El proyecto, cuenta, se diseñó con la ayuda de toda su comunidad. “Una vez que tuvimos el dinero, empresarios y líderes nos sentamos para ver qué tipo de casas construiríamos y cómo transportaríamos el material; todos colaboramos de una u otra forma. Algunos cortaron la lámina y el tubo, otros ofrecieron sus vehículos para llevarlas y el resto mando a sus hijos a que vinieran de voluntarios a levantar las estructuras. Nadie se quiso quedar quieto ante los acontecimientos”.

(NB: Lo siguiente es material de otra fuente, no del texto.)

(** a row inserted, deleted and inserted again *)
Lemma index_session_witness : ∃ s s' g' keys' o' n',
  run_ops cmp_rows copy_row drop_copy 5 [Insert first_row; Delete first_row; Insert first_row] s = Ok (tt, s') ∧
  rep s' (g', World keys' n') ∧ index_ok (kcmp := Z.sub) (λ r, r ∉ [first_row]) g' keys' o' ∧
  index_rows o' ≡ₚ elements (foldl op_rows ∅ [Insert first_row; Delete first_row; Insert first_row]).
Proof.
  destruct first_index as (s & Hs & Hidx). exists s.
  apply (index_session cmp_rows copy_row drop_copy 0 1 0 (λ r, r ∉ [first_row]) ltac:(lia) ltac:(lia) ltac:(lia)
    [Insert first_row; Delete first_row; Insert first_row] ∅ no_nodes {[first_row := 5]} None 5 1000 s 4 Hs).
  - split; [by exists []|]. split; constructor.
  - done.
  - cbn [ops_ok op_ok op_rows]. assert (¬ (first_row ∉ [first_row])) as Hsp by (intros Hno; apply Hno; by left).
    split; [|split; [set_solver|split; [|done]]]; (split; [exact Hsp|]); exists 5; (split; [apply lookup_singleton_eq|]);
      intros r Hr; set_solver.
  - cbn. lia.
  - lia.
  - by vm_compute.
  - by vm_compute.
  - by vm_compute.
Defined.
(* ===== verification/ServerSteps.v ===== *)
(** The server as a state machine: any number of clients, whose threads take
    turns call by call, one mutex, one store. *)
From stdpp Require Import base gmap list fin_maps.
From Stdlib Require Import ZArith Lia Strings.Byte.
From S2P Require Import Prelude FileIO BufferPool PoolDurable HashMapProps Table TableSpec Str BTree Myjql MyjqlInit Net Server.
#[local] Open Scope Z_scope.

(** who holds the mutex, the store, the threads with their connections, the
    thread a signal handler interrupts, and whether [exit] was called *)
Record server := Srv {
  owner : option nat; store : Jql; threads : gmap nat (thread * conn);
  interrupted : option nat; exited : bool;
}.

(** the server before the first client *)
Definition started (db : Jql) : server := Srv None db ∅ None false.

Section steps.
Context (fuel : nat) (junk_rec junk_chunk : list byte).

(** a call that is not about the mutex or the store; [malloc] may return any
    block of the size *)
Inductive local_call : ∀ {R}, call R → conn → R → conn → Prop :=
  | l_recv n c r c' : conn_recv n c = (r, c') → local_call (Recv n) c r c'
  | l_send bs c r c' : conn_send bs c = (r, c') → local_call (Send bs) c r c'
  | l_shutdown c r : local_call Shutdown c r c
  | l_close c : local_call CloseSocket c tt (conn_close c)
  | l_malloc n c b : 0 <= n → length b = Z.to_nat n → local_call (Malloc n) c b c
  | l_free c : local_call Free c tt c
  | l_sys s c r : local_call (Sys s) c r c.

(** a call of the store *)
Definition db_call {R} (c : call R) : option (M Jql R) :=
  match c with
  | MyjqlGet key key_len value max_size =>
      Some (myjql_get fuel junk_rec junk_chunk key key_len value max_size)
  | MyjqlSet key key_len value value_len =>
      Some (myjql_set fuel junk_rec junk_chunk key key_len value value_len)
  | MyjqlDel key key_len => Some (myjql_del fuel junk_rec junk_chunk key key_len)
  | MyjqlClose => Some myjql_close
  | _ => None
  end.

(** the next call of a thread, and the thread after its answer *)
Inductive calls : thread → ∀ {R}, call R → (R → thread) → Prop :=
  | c_turn {R} (c : call R) k : calls (Turn (Call c k)) c (λ r, Turn (k r))
  | c_finish {R} (c : call R) k : calls (Finish (Call c k)) c (λ r, Finish (k r))
  | c_handler {R} (c : call R) k : calls (Handler (Call c k)) c (λ r, Handler (k r)).

(** the end of a turn, and of a thread *)
Definition settle (t : thread) : option thread :=
  match t with
  | Turn (Ret t) => Some (next_turn t)
  | Turn Crash | Finish Crash | Handler Crash => Some Crashed
  | Finish (Ret status) => Some (Done status)
  | _ => None
  end.

(** a value a program can return, whatever its calls are answered *)
Inductive may_return {A} : prog A → A → Prop :=
  | m_ret a : may_return (Ret a) a
  | m_call {R} (c : call R) k r a : may_return (k r) a → may_return (Call c k) a.

(** A signal handler runs on top of some thread ([Some i]) or of [main]; until
    it is done that thread makes no step. *)
Inductive step : server → server → Prop :=
  | s_accept o db ts h i c code fd :
      ts !! i = None → may_return accept_client (Some fd) →
      step (Srv o db ts h false) (Srv o db (<[i := (InstanceThread code, c)]> ts) h false)
  | s_signal o db ts i c victim :
      ts !! i = None →
      step (Srv o db ts None false) (Srv o db (<[i := (Handler exit_nicely, c)]> ts) victim false)
  | s_local o db ts h i t c R (cl : call R) k r c' :
      h ≠ Some i → ts !! i = Some (t, c) → calls t cl k → local_call cl c r c' →
      step (Srv o db ts h false) (Srv o db (<[i := (k r, c')]> ts) h false)
  | s_enter db ts h i t c k :
      h ≠ Some i → ts !! i = Some (t, c) → calls t EnterCriticalSection k →
      step (Srv None db ts h false) (Srv (Some i) db (<[i := (k tt, c)]> ts) h false)
  | s_leave o db ts h i t c k :
      h ≠ Some i → ts !! i = Some (t, c) → calls t LeaveCriticalSection k →
      step (Srv o db ts h false) (Srv None db (<[i := (k tt, c)]> ts) h false)
  | s_db o db ts h i t c R (cl : call R) k m r db' :
      h ≠ Some i → ts !! i = Some (t, c) → calls t cl k → db_call cl = Some m →
      m db = Ok (r, db') →
      step (Srv o db ts h false) (Srv o db' (<[i := (k r, c)]> ts) h false)
  | s_settle o db ts h i t c t' :
      h ≠ Some i → ts !! i = Some (t, c) → settle t = Some t' →
      step (Srv o db ts h false) (Srv o db (<[i := (t', c)]> ts) h false)
  | s_exit o db ts h i c :
      ts !! i = Some (Handler (Ret tt), c) →
      step (Srv o db ts h false) (Srv o db ts h true).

Cada casa tuvo un costo de 25 mil pesos. Hasta ayer han sido construidas 200. “Con este número de hogares entregados terminaríamos nuestra labor. Queremos ayudar más, pero no tenemos”, confiesa el joven de no más de 30 años, mientras levanta los hombros y muestra sus manos vacías.
“Los inmuebles no son los más lujosos, parecieran solo un cuarto con una puerta”, dice, “pero con esto ya pueden protegerse del sol, la lluvia y del riesgo que significa estar dentro de una casa dañada, en una zona en la que no ha dejado de temblar”.
Otro de los voluntarios es Bradley Unger, quien mientras ayuda a colocar un techo pide que nos acerquemos a él.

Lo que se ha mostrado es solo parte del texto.